Under the new policy, national champions who have a qualifying circumstance that limits or prohibits them from participating may request to defer their world championship candidacy to the following year. National Bodies whose candidate’s deferment request is approved by the world championships committee of the WCE Events Advisory Council will be supported by a subsidy to cover additional travel expenses, should they occur.

This is the howl-inspiring core of the policy. Official new SCA competition terms arrived directly into the inboxes of global members (well-timed during the middle of the World Barista Championship in Seoul), and the tone read as an attack on the rights of SCA coffee competitors to keep personal lives personal while still participating in global industry competitions.

We all should decry this policy for its problematic language and troubling assumptions about asking professionals to justify aspects of private life to take part in business-related events, but we also must review the conditions that made it possible and necessary for a trade organization to issue the above.

The Deferred Candidacy policy was received as a band-aid solution in response to vocal member concerns regarding competitor, volunteer, and attendee safety following the World Coffee Events (event management organization founded by SCAA and SCAE prior to unification) announcement of 2018 global championship competitions to be held in the United Arab Emirates, China, and Brazil. Perhaps the policy was drafted for more general purposes of replicating this year’s first-ever one hundred percent attendance rate (zero visa-related exclusions) of world barista champions, but it was received as an ameliorative stretch.

Triage policies are only issued when the original decision affecting an organization’s full member base—in this case the decision to host competitions in these three countries—was made in a way that did not account for the needs of the full member base.

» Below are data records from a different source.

(** ** Unary operators *)

Lemma unary_layers_spec in_fn e l layers e' :
  unary_layers e l = (layers, e') ->
  (size_expr e' + 2 * length layers <= size_expr e + 2 * length l)%nat /\
  supported_expr in_fn e' = supported_expr in_fn e /\
  (layers = l -> strip_groups e = e') /\ (length l <= length layers)%nat /\
  match expr_kind e' with
  | ExprKind_Group _ | ExprKind_Pos _ | ExprKind_Neg _ | ExprKind_Not _ | ExprKind_BitNot _ => False
  | _ => True
  end.
Proof.
  remember (size_expr e) as n eqn:Hn. revert e l Hn. induction (lt_wf n) as [n _ IH]. intros [id kind span] l -> Hu.
  assert (Hgo : forall e l', (size_expr e < size_expr (mkExpr id kind span))%nat -> unary_layers e l' = (layers, e') ->
    (size_expr e' + 2 * length layers <= size_expr e + 2 * length l')%nat /\
    supported_expr in_fn e' = supported_expr in_fn e /\
    (layers = l' -> strip_groups e = e') /\ (length l' <= length layers)%nat /\
    match expr_kind e' with
    | ExprKind_Group _ | ExprKind_Pos _ | ExprKind_Neg _ | ExprKind_Not _ | ExprKind_BitNot _ => False
    | _ => True
    end).
  { intros e l' Hlt Hu'. by eapply (IH (size_expr e)). }
  destruct kind; cbn [unary_layers] in Hu;
    try (injection Hu as <- <-; split_and!; [simpl; lia|done|done|done|done]);
    (apply Hgo in Hu as (Hs & Hsup & Hstrip & Hlen & Hk); [|simpl; lia]); cbn [length] in *;
    split_and!; try done; try (simpl; lia); intros ->; simpl in Hlen; lia.
Qed.

Section Run.
Context `{SL : SettingLaws}.
Context (D : nat).
Implicit Types (s : Lowerer) (b : nat) (r : InstructionRef) (P : gmap Z Target) (k d N : nat).
Implicit Types (in_fn : bool) (span : Span.Span) (ctx : ExprContext).
Abbreviation wf := (LowerLogic.wf D).
Abbreviation W := (LowerLogic.W D).
Abbreviation expr_spec := (LowerSteps.expr_spec D).

Section Body.
Context `{RC : !Rec}.
Context (N : nat) (HE : exprs_ok D N) (HN : named_ok D N).

Lemma lowers_layers layers P k d b i s (Q : InstructionRef -> Lowerer -> Prop) :
  wf P k d s -> (length layers <= k)%nat -> ref_ok s i ->
  (forall i' s', wf P (k - length layers) d s' -> keeps s s' -> ref_ok s' i' -> Q i' s') ->
  lowers (for_each (lower_layer b) layers i) s Q.
Proof.
  revert k i s. induction layers as [|l layers IH]; intros k i s Hw Hk Hi HQ; cbn [for_each length] in *.
  { apply lowers_mret, HQ; [|done|done]. by rewrite Nat.sub_0_r. }
  assert (K0 : keeps s s) by done.
  steps. eapply (lowers_mono _ _ (fun i' s' => wf P (k - 1) d s' /\ keeps s s' /\ ref_ok s' i')).
  { destruct l; unfold lower_layer; try (eapply lowers_inst; [exact Hw|lia|solve_emit|done|]; by intros).
    steps. split_and!; [|done|done]. eapply wf_le; [| |exact Hw]; lia. }
  intros i' s' (Hw' & K' & Hi'). apply (IH (k - 1)%nat); [done|lia|done|]. intros i2 s2 Hw2 K2. apply HQ; [|by etrans].
  by replace (k - S (length layers))%nat with (k - 1 - length layers)%nat by lia.
Qed.
(** ** Jumps *)


(** ** Captures *)

(** A name that means an instruction behind [n] namespaces is one [CaptureGet],
    and its index, followed through the captures of the [n] namespaces in between, is that
    instruction.  This is so in every context: also where the value should be
    stored to a pointer, coerced to a type or its address taken, and there nothing
    is stored or coerced. *)
Theorem captured_name `{SL : SettingLaws, !Rec} D (P : gmap Z Target) (k d : nat) (s : Lowerer) (b : nat) (ps : list nat)
    (ident : Ident) (ctx : ExprContext) (span : Span.Span) (n : nat) (sc : Scope) (id : InstructionId) :
  wf D P k d s -> (0 < k)%nat -> scope_in s b -> chain (scopes s) b ps -> starts_with_at (Ident.symbol ident) = false ->
  finding (scopes s) (Ident.symbol ident) 0 ps = Some (n, sc) -> meaning n sc = Some (Capture (Instruction id) n) ->
  exists idx s', lower_ident b ident ctx span s = Ret (Some (Instruction (Z.of_nat (length (instructions s)))), s') /\
    instructions s' = instructions s ++ [Vuir.CaptureGet idx span] /\
    denotes (scopes s') (take n (namespaces (scopes s) ps)) idx id.
Proof.
  intros Hw Hk Hb Hc Hat Hfind Hm.
  destruct (noted_wf D P k d (Ident.symbol ident) 0 ps s Hw) as (Hw1 & K1 & Hs1).
  set (s1 := noted (finding (scopes s) (Ident.symbol ident) 0 ps) s) in *.
  assert (Hi1 : instructions s1 = instructions s).
  { unfold s1. rewrite Hfind. simpl. by destruct sc as [| |? ? ? ? [|]| |]. }
  assert (Hres : resolve_symbol b (Ident.symbol ident) s = Ret (Some (Capture (Instruction id) n), s1)).
  { unfold resolve_symbol. rewrite Hat, (bind_ret _ _ _ _ _ eq_refl).
    rewrite (resolve_run _ _ _ _ ps); [by rewrite Hfind; simpl; rewrite Hm; unfold s1; rewrite Hfind
      |by eapply wf_tree|by eapply wf_flags_ok|done|]. pose proof (scope_lt _ _ Hb). lia. }
  assert (Hok : resolved_ok s ps (Capture (Instruction id) n)).
  { eapply (resolution_ok D P k d (Ident.symbol ident) b); [done|done|]. by rewrite resolution_finding, Hfind. }
  destruct Hok as [Hid Hn]. pose proof (keeps_grows _ _ K1) as G1.
  destruct (lowers_capture D P k d b ps id n span s1 (fun r s' => exists idx,
    r = Instruction (Z.of_nat (length (instructions s))) /\ instructions s' = instructions s ++ [Vuir.CaptureGet idx span] /\
    denotes (scopes s') (take n (namespaces (scopes s) ps)) idx id)) as (r & s' & Hrun & idx & -> & Hins & Hden).
  { done. } { done. } { by eapply scope_grows. } { by rewrite Hs1. } { by eapply id_grows. } { by rewrite Hs1. }
  { intros i idx s' _ _ _ Hins -> Hden. exists idx. unfold next_id. rewrite Hi1 in *. by rewrite Hs1 in Hden. }
  exists idx, s'. split; [|done]. unfold lower_ident. rewrite (bind_ret _ _ _ _ _ Hres), (bind_ret _ _ _ _ _ Hrun). done.
Qed.
Lemma goes_ret {B} (a : B) l (Q : B -> Lowerer -> Prop) : Q a l -> goes (mret a) l Q.
Proof. intros. by exists a, l. Qed.
Lemma goes_bind {B C} (m : L B) (k : B -> L C) l Q : goes m l (fun a l' => goes (k a) l' Q) -> goes (m ≫= k) l Q.
Proof. intros (a & l' & Hm & b & l2 & Hk & HQ). exists b, l2. unfold mbind, L_bind. by rewrite Hm. Qed.
Lemma goes_mono {B} (m : L B) l (Q Q' : B -> Lowerer -> Prop) : goes m l Q -> (forall a l', Q a l' -> Q' a l') -> goes m l Q'.
Proof. intros (a & l' & ? & ?) HQ. exists a, l'. auto. Qed.
Lemma goes_lift {B} (r : res B) a l (Q : B -> Lowerer -> Prop) : r = Ret a -> Q a l -> goes (lift r) l Q.
Proof. intros -> HQ. by exists a, l. Qed.
Lemma goes_gets {B} (f : Lowerer -> B) l (Q : B -> Lowerer -> Prop) : Q (f l) l -> goes (gets f) l Q.
Proof. intros HQ. by exists (f l), l. Qed.
Lemma goes_modify f l (Q : () -> Lowerer -> Prop) : Q tt (f l) -> goes (modify f) l Q.
Proof. intros HQ. by exists tt, (f l). Qed.
Lemma goes_ask {B} (f : Cu -> res B) a l (Q : B -> Lowerer -> Prop) : f (compilation_unit l) = Ret a -> Q a l -> goes (ask f) l Q.
Proof. intros Hf HQ. apply goes_bind, goes_gets. by eapply goes_lift. Qed.
Lemma set_values_id l : set_compilation_unit (set_values (values (compilation_unit l)) (compilation_unit l)) l = l.
Proof. by destruct l as [[] ? ? ? ? ? ? ?]. Qed.
Lemma goes_intern {B} (f : Store -> res (B * Store)) a l (Q : B -> Lowerer -> Prop) :
  f (values (compilation_unit l)) = Ret (a, values (compilation_unit l)) -> Q a l -> goes (intern f) l Q.
Proof.
  intros Hf HQ. apply goes_bind, goes_gets, goes_bind. eapply goes_lift; [exact Hf|].
  apply goes_bind, goes_modify. rewrite set_values_id. by apply goes_ret.
Qed.

(** ** What lowering types keeps *)

Section State.
Context (cu0 : Cu).
Abbreviation v := (values cu0).
Abbreviation tgt := (target cu0).
(** The pointers of the target, as both see them. *)
Context (Hptr : exists k, 1 <= k <= 3 /\ ptr_width_in_bits tgt = 8 * 2^k) (Hbits : ptr_width_in_bits tgt = pointer_bits).

Abbreviation lays n := (type_layout n v tgt).
Abbreviation bodies := (list (list Z * option (list LlvmType))).
Definition resolve_host_default `{!Host} : ResolvedTargetInfo :=
  let arch := map_arch_to_builtin_tag arch_name in
  let platform := map_platform_to_builtin_tag platform_name in
  {| builtin_arch_tag := arch;
     builtin_platform_tag := platform;
     builtin_platform_family_tag := map_platform_family_to_builtin_tag platform;
     builtin_abi_tag := map_abi_to_builtin_tag abi_name platform;
     builtin_endianness_tag := map_endianness_to_builtin_tag big_endian;
     winapi_uses_stdcall := name_in platform ["windows"]%string && name_in arch ["x86"]%string;
     ptr_width_in_bits := pointer_width |}.

(** The variants that [std/Target.vif] declares for the tags. *)
Definition arch_variants : list string :=
  ["aarch64"; "aarch64_be"; "alpha"; "amdgcn"; "arc"; "arceb"; "arm"; "armeb"; "avr"; "bpfeb"; "bpfel"; "csky";
   "hexagon"; "hppa"; "hppa64"; "kalimba"; "kvx"; "lanai"; "loongarch32"; "loongarch64"; "m68k"; "microblaze";
   "microblazeel"; "mips"; "mipsel"; "mips64"; "mips64el"; "msp430"; "nvptx"; "nvptx64"; "or1k"; "powerpc";
   "powerpcle"; "powerpc64"; "powerpc64le"; "propeller"; "riscv32"; "riscv32be"; "riscv64"; "riscv64be"; "s390x";
   "sh"; "sheb"; "sparc"; "sparc64"; "spirv32"; "spirv64"; "thumb"; "thumbeb"; "ve"; "wasm32"; "wasm64"; "x86_16";
   "x86"; "x86_64"; "xcore"; "xtensa"; "xtensaeb"]%string.
Definition platform_variants : list string :=
  ["freestanding"; "other"; "contiki"; "fuchsia"; "hermit"; "managarm"; "haiku"; "hurd"; "illumos"; "linux"; "plan9";
   "rtems"; "serenity"; "dragonfly"; "freebsd"; "netbsd"; "openbsd"; "driverkit"; "ios"; "maccatalyst"; "macos";
   "tvos"; "visionos"; "watchos"; "windows"; "uefi"; "3ds"; "ps3"; "ps4"; "ps5"; "vita"; "emscripten"; "wasi";
   "amdhsa"; "amdpal"; "cuda"; "mesa3d"; "nvcl"; "opencl"; "opengl"; "vulkan"]%string.
Definition family_variants : list string := ["windows"; "posix"; "wasi"; "freestanding"; "gpu"; "other"]%string.
Definition abi_variants : list string :=
  ["none"; "msvc"; "gnu"; "musl"; "android"; "apple"; "wasi"; "other"]%string.
Definition endianness_variants : list string := ["little"; "big"]%string.
(** X2. Automatic verification counts three votes to start with and one
    more for each of the two audits that passed, out of five voters: when
    both calls return, the count is three plus the number of audits whose
    result starts with "APK Audit Passed"; a rejected call leaves the count
    at three even when the other audit passed. The consensus text is never
    "Consensus Pending": it is "Triple Verification Consensus" exactly when
    the count is three, "Quadruple Verification Consensus" exactly when it
    is four and "Full Ecosystem Consensus" exactly when it is five, and the
    notes are "All checks passed." exactly when the count is five. *)
Theorem verification_consensus (consumer enterprise : Promise jsstring) :
  (forall consumerResult enterpriseResult,
     consumer = Fulfilled consumerResult ->
     enterprise = Fulfilled enterpriseResult ->
     verifiedCount (performAutomaticVerification consumer enterprise)
     = 3 + Nat.b2n (auditPassed consumer) + Nat.b2n (auditPassed enterprise))
  /\ (consensusText (performAutomaticVerification consumer enterprise)
      = lit "Quadruple Verification Consensus"
      <-> verifiedCount (performAutomaticVerification consumer enterprise) = 4)
  /\ (consensusText (performAutomaticVerification consumer enterprise)
      = lit "Triple Verification Consensus"
      <-> verifiedCount (performAutomaticVerification consumer enterprise) = 3)
  /\ totalVoters (performAutomaticVerification consumer enterprise) = 5
  /\ 3 <= verifiedCount (performAutomaticVerification consumer enterprise) <= 5
  /\ consensusText (performAutomaticVerification consumer enterprise)
     <> lit "Consensus Pending"
  /\ (verifiedCount (performAutomaticVerification consumer enterprise) = 5
      <-> auditPassed consumer = true /\ auditPassed enterprise = true)
  /\ (consensusText (performAutomaticVerification consumer enterprise)
      = lit "Full Ecosystem Consensus"
      <-> verifiedCount (performAutomaticVerification consumer enterprise) = 5)
  /\ (notes (performAutomaticVerification consumer enterprise)
      = lit "All checks passed."
      <-> verifiedCount (performAutomaticVerification consumer enterprise) = 5)
  /\ (forall e,
        consumer = Rejected e \/ enterprise = Rejected e ->
        verifiedCount (performAutomaticVerification consumer enterprise) = 3
        /\ notes (performAutomaticVerification consumer enterprise)
           = lit "On-device verification encountered an unexpected error.").
Proof.
  unfold performAutomaticVerification, auditPassed.
  destruct consumer as [consumerResult|e1], enterprise as [enterpriseResult|e2];
    cbn [Promise_all2];
    try destruct (startsWith (lit "APK Audit Passed") consumerResult);
    try destruct (startsWith (lit "APK Audit Passed") enterpriseResult);
    cbn [verifiedCount totalVoters consensusText notes Nat.leb Nat.eqb app joinWith];
    (split; [intros a b Ha Hb; first [discriminate Ha | discriminate Hb | reflexivity]|]);
    (split; [split; [intros H;
                     first [reflexivity | vm_compute in H; discriminate H]
                    | intros H; first [discriminate H | reflexivity]]|]);
    (split; [split; [intros H;
                     first [reflexivity | vm_compute in H; discriminate H]
                    | intros H; first [discriminate H | reflexivity]]|]);
    (split; [reflexivity|]); (split; [lia|]);
    (split; [vm_compute; discriminate|]);
    (split; [split; [intros H; first [discriminate H | split; reflexivity]
                    | intros [H1 H2];
                      first [discriminate H1 | discriminate H2 | reflexivity]]|]);
    (split; [split; [intros H;
                     first [reflexivity | vm_compute in H; discriminate H]
                    | intros H; first [discriminate H | reflexivity]]|]);
    (split; [split; [intros H; first [reflexivity | not_all_passed H]
                    | intros H; first [discriminate H | reflexivity]]|]);
    intros e [H|H]; first [discriminate H | split; reflexivity].
Qed.
(** C7 at the default token on the empty store: 7 documents after one
    call, 14 after two. *)
Lemma seed_demo_counts_witness :
  exists w1 w2,
    seed_demo str_value http_scheme (Some "dev") world0
      = (Ok (VDict {[ "status" := VStr "seeded" ]}), w1)
    /\ seed_demo str_value http_scheme (Some "dev") w1
       = (Ok (VDict {[ "status" := VStr "seeded" ]}), w2)
    /\ (count "product" w1, count "testimonial" w1, count "project" w1,
        count "blogpost" w1, length (store w1)) = (2, 2, 2, 1, 7)%nat
    /\ (count "product" w2, count "testimonial" w2, count "project" w2,
        count "blogpost" w2, length (store w2)) = (4, 4, 4, 2, 14)%nat.
Proof.
  destruct (seed_demo_counts str_value http_scheme (Some "dev") world0)
    as (w1 & R1 & F1 & (P1 & T1 & J1 & B1 & L1) & Hnext).
  - reflexivity.
  - vm_compute. constructor.
  - destruct Hnext as (w2 & R2 & P2 & T2 & J2 & B2 & L2).
    + unfold storage_up_for. rewrite F1. vm_compute. constructor.
    + exists w1, w2. split; [exact R1|]. split; [exact R2|].
      rewrite P1, T1, J1, B1, L1, P2, T2, J2, B2, L2. split; reflexivity.
Defined.

(** C1 at a list of two documents, the first with an ["_id"]. *)
Lemma serialize_docs_spec_witness :
  exists d',
    _serialize_docs str_value
      [ {[ "_id" := VObjectId 7; "title" := VStr "Chair" ]};
        {[ "title" := VStr "Lamp" ]} ] !! 0%nat = Some d'
    /\ d' !! "id" = Some (VStr "7")
    /\ d' !! "_id" = None
    /\ d' !! "title" = Some (VStr "Chair").
Proof.
  destruct (serialize_docs_spec str_value
              [ {[ "_id" := VObjectId 7; "title" := VStr "Chair" ]};
                {[ "title" := VStr "Lamp" ]} ]) as [_ Hdocs].
  destruct (Hdocs 0%nat {[ "_id" := VObjectId 7; "title" := VStr "Chair" ]}
              eq_refl) as (d' & Hd' & Hid & _ & Hother).
  destruct (Hid (VObjectId 7) eq_refl) as [Hid1 Hid2].
  exists d'. split; [exact Hd'|]. split; [exact Hid1|]. split; [exact Hid2|].
  rewrite Hother; [reflexivity|discriminate|discriminate].
Defined.

(** C5 on three testimonials rated 3, 5 and 4: [min_rating=4] reaches the
    handler, which answers ratings of at least 4 only, and [min_rating=9] is
    rejected with nothing asked of the storage. *)
Lemma list_testimonials_min_rating_witness :
  get_testimonials str_value (Some 4) world_rated
    = list_testimonials str_value 4 world_rated
  /\ (exists docs,
        (list_testimonials str_value 4 world_rated).1 = Ok (json_docs docs)
        /\ Forall (fun d => exists n, d !! "rating" = Some (VInt n) /\ 4 <= n)
                  docs)
  /\ exists detail,
       get_testimonials str_value (Some 9) world_rated
       = (HTTPException 422 detail, world_rated).
Proof.
  destruct (list_testimonials_min_rating str_value 4 world_rated)
    as ((_ & Hdocs) & _ & Hin & _).
  destruct (list_testimonials_min_rating str_value 9 world_rated)
    as (_ & _ & _ & Hout).
  split; [apply Hin; lia|]. split; [|apply Hout; lia].
  rewrite list_testimonials_example in Hdocs |- *.
  destruct Hdocs as (docs & Hbody & Hall).
  exists docs. split; [by rewrite Hbody|exact Hall].
Defined.

(** C9 at a [Product] built without [tags]: the field is the empty list. *)
Lemma list_fields_default_witness :
  exists p,
    Product_new http_scheme
      {[ "title" := VStr "Chair"; "price" := VFloat 10;
         "category" := VStr "furniture" ]} = Return p
    /\ Product_tags p = Some [].
Proof.
  destruct (Product_new http_scheme
              {[ "title" := VStr "Chair"; "price" := VFloat 10;
                 "category" := VStr "furniture" ]}) as [p|e] eqn:E;
    [|vm_compute in E; discriminate].
  exists p. split; [reflexivity|].
  destruct (list_fields_default http_scheme
              {[ "title" := VStr "Chair"; "price" := VFloat 10;
                 "category" := VStr "furniture" ]}) as [HP _].
  destruct (HP p E) as [Hdefault _]. apply Hdefault. reflexivity.
Defined.


(** X4 on a storage that refuses the connection. *)
Lemma read_routes_storage_error_witness :
  (list_products str_value (Some "lighting") None (Some true) world_down).1
    = HTTPException 500 "connection refused"
  /\ (list_projects str_value None (Some "Bedroom") world_down).1
     = HTTPException 500 "connection refused"
  /\ (list_testimonials str_value 4 world_down).1
     = HTTPException 500 "connection refused"
  /\ (list_blogposts str_value true None world_down).1
     = HTTPException 500 "connection refused".
Proof.
  apply (read_routes_storage_error str_value "connection refused" world_down
           (Some "lighting") None None (Some "Bedroom") None (Some true) 4
           true).
  reflexivity.
Defined.
(** C7, amended.  getState() returns a new record that holds the current
    values: the call leaves the manager's record as it is, and no assignment
    to a field of the returned record changes the manager's record.  The
    availableModels of the returned record is the manager's own array, so a
    mutation of that array is a mutation of the manager's list; and what a
    status notification delivers is the manager's record itself, so an
    assignment to the payload is an assignment to the manager's record. *)
Theorem getState_shallow_copy (m : ObjectModel.Manager) (st : ConnectionState) :
  ObjectModel.current m = Some st →
  (∃ r m' o,
     ObjectModel.getState m = Some (r, m') ∧
     r ≠ ObjectModel.this_state m' ∧
     ObjectModel.read (ObjectModel.heap m') r = Some st ∧
     ObjectModel.current m' = Some st ∧
     (∀ f, ObjectModel.current (ObjectModel.mutate (ObjectModel.AssignField r f) m')
             = Some st) ∧
     ObjectModel.objects (ObjectModel.heap m') !! r = Some o ∧
     (∀ g, ObjectModel.current
             (ObjectModel.mutate
                (ObjectModel.MutateArray (ObjectModel.o_availableModels o) g) m')
             = Some (set_availableModels (g (availableModels st)) st))) ∧
  (∀ s error, ∃ p m',
     ObjectModel.updateStatus s error m = Some (p, m') ∧
     p = ObjectModel.this_state m' ∧
     ObjectModel.current m' = Some (set_lastError error (set_status s st)) ∧
     ∀ n, ObjectModel.current
            (ObjectModel.mutate (ObjectModel.AssignField p (o_set_reconnectAttempts n)) m')
            = Some (set_reconnectAttempts n (set_lastError error (set_status s st)))).
Proof.
  unfold ObjectModel.current, ObjectModel.read, ObjectModel.getState,
    ObjectModel.updateStatus.
  destruct (ObjectModel.objects (ObjectModel.heap m) !! ObjectModel.this_state m)
    as [o|] eqn:Ho; simpl; [|done].
  destruct (ObjectModel.arrays (ObjectModel.heap m) !! ObjectModel.o_availableModels o)
    as [models|] eqn:Hm; simpl; [|done].
  intros [= <-].
  assert (fresh (dom (ObjectModel.objects (ObjectModel.heap m))) ≠ ObjectModel.this_state m)
    as Hne.
  { intros Heq. pose proof (is_fresh (dom (ObjectModel.objects (ObjectModel.heap m)))) as Hf.
    rewrite Heq in Hf. apply Hf, elem_of_dom. eauto. }
  split.
  - eexists _, _, o. split; [done|]. simpl. split; [done|].
    rewrite lookup_insert_eq, lookup_insert_ne, Ho by done. simpl. rewrite Hm. simpl.
    split; [done|]. split; [done|]. split.
    { intros f. rewrite lookup_alter_ne, lookup_insert_ne, Ho by done. simpl.
      by rewrite Hm. }
    split; [done|]. intros g. rewrite lookup_alter_eq, Hm. done.
  - intros s error. eexists _, _. split; [done|]. simpl. split; [done|].
    rewrite lookup_insert_eq. simpl. rewrite Hm. simpl. split; [done|].
    intros n. rewrite lookup_alter_eq, lookup_insert_eq. simpl. by rewrite Hm.
Qed.

Lemma getState_shallow_copy_witness :
  ∃ r m',
    ObjectModel.getState ObjectModel.example = Some (r, m') ∧
    r ≠ ObjectModel.this_state m' ∧
    ObjectModel.read (ObjectModel.heap m') r = ObjectModel.current ObjectModel.example.
Proof.
  destruct (getState_shallow_copy ObjectModel.example
              (ConnectionState_mk Connected None 0 (Some 0) None ["a"; "b"]%string (Some 12)))
    as [(r & m' & o & Hg & Hne & Hr & _) _]; [vm_compute; reflexivity|].
  exists r, m'. split; [exact Hg|]. split; [exact Hne|]. rewrite Hr. vm_compute; reflexivity.
Defined.

(** * Further properties of the connection manager *)

(** X1. The reconnect counter stays between 0 and the ceiling in every
    reachable state, whatever the interleaving of attempts, health checks
    and user calls. *)
Theorem reconnectAttempts_bounded (w : World) :
  reachable w → 0 ≤ reconnectAttempts (state w) ≤ MAX_RECONNECT_ATTEMPTS.
Proof. intros Hr. apply (reachable_invariant w Hr). Qed.

(** The ceiling is reached. *)
Lemma reconnectAttempts_bounded_witness :
  reconnectAttempts (state (after unreachableScript)) = 10 ∧
  0 ≤ reconnectAttempts (state (after unreachableScript)) ≤ MAX_RECONNECT_ATTEMPTS.
Proof.
  split; [vm_compute; reflexivity|].
  apply (reconnectAttempts_bounded (after unreachableScript)), after_reachable.
Defined.

(** ** Waiting for the backend to start *)











(** X3. connect() neither cancels the pending reconnect timer nor touches
    the counter, so a manual connect() made while a timer is pending is
    followed by a second attempt when the timer fires: two attempts are then
    in flight.  reconnect() cancels the timer first: after it the timer can
    no longer fire. *)
Theorem connect_keeps_timer (w : World) (h : nat) (d : Z) :
  reachable w → timeouts w = [(h, d)] →
  (∃ w', run [Called_connect; TimeoutFired h] w = Some w' ∧
         pending w' = pending w ++ [ConnectCheck FromElsewhere; ConnectCheck FromElsewhere] ∧
         reconnectAttempts (state w') = reconnectAttempts (state w) ∧
         timeouts w' = []) ∧
  (∃ w', step Called_reconnect w = Some w' ∧
         pending w' = pending w ++ [ConnectCheck FromElsewhere] ∧
         reconnectAttempts (state w') = 0 ∧
         step (TimeoutFired h) w' = None).
Proof.
  intros Hr Ht. pose proof (reachable_invariant w Hr) as [_ _ Hinv].
  destruct Hinv as [Hnil | (h' & d' & Hone & Hrt)]; rewrite Ht in *; [done|].
  simplify_eq. destruct_world w. subst. split.
  - eexists. split.
    + simpl. rewrite bool_decide_eq_true_2; [reflexivity|]. crunch. set_solver.
    + crunch. by rewrite <-app_assoc, filter_handle_single.
  - eexists. split; [reflexivity|]. crunch; [exfalso|done].
    match goal with H : _ ∈ _ |- _ => rewrite filter_handle_single in H; set_solver end.
Qed.

Lemma connect_keeps_timer_witness :
  ∃ w', run [Called_connect; TimeoutFired 0] (after failedAttempt) = Some w' ∧
        pending w' = [ConnectCheck FromElsewhere; ConnectCheck FromElsewhere].
Proof.
  destruct (connect_keeps_timer (after failedAttempt) 0 1000 (after_reachable _))
    as [(w' & Hrun & Hp & _) _]; [vm_compute; reflexivity|].
  exists w'. split; [exact Hrun|]. rewrite Hp. vm_compute; reflexivity.
Defined.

If SCA knew its members, it might have thought to develop better policies for inclusion and safety prior to and as part of selecting competition host countries and outlined these safe inclusion policies as part of competition site announcement. But, because the SCA announced competition sites and then only after complaints attempted an inclusive policy, the entire decision-making process for selecting host countries (by way of selecting host trade shows) has come, rightfully, under review. With review of the decision-making process comes, also rightfully, a review of the appointment process of board members and of members’ voting powers, all of which is not common knowledge because the SCA, as an organization, is uncharted territory.

The SCA is a new body, recently born of the unification between SCAA (Specialty Coffee Association of America) and SCAE (Specialty Coffee Association of Europe).

Thinking globally, and accounting for growing membership in countries outside of the US and Europe, the SCA’s board (and advisors and committees and councils) understandably could have selected host cities in UAE, China, and Brazil with good reasons of global member inclusion and access.

Thinking financially, World Coffee Events (based in Ireland and self-described as an event management organization, not a not-for-profit like the SCA, but founded by SCAA and SCAE), could have understandably selected host cities with existing trade shows who bid attractively to host the competitions (endorsed by SCA).

After thinking strategically to establish competition locations, the SCA, as an organization operating for the professional betterment of its individual members and member business, could have also communicated its reasoning for location selection to make clear to members how and why competition host sites further specialty coffee industry. But it did not.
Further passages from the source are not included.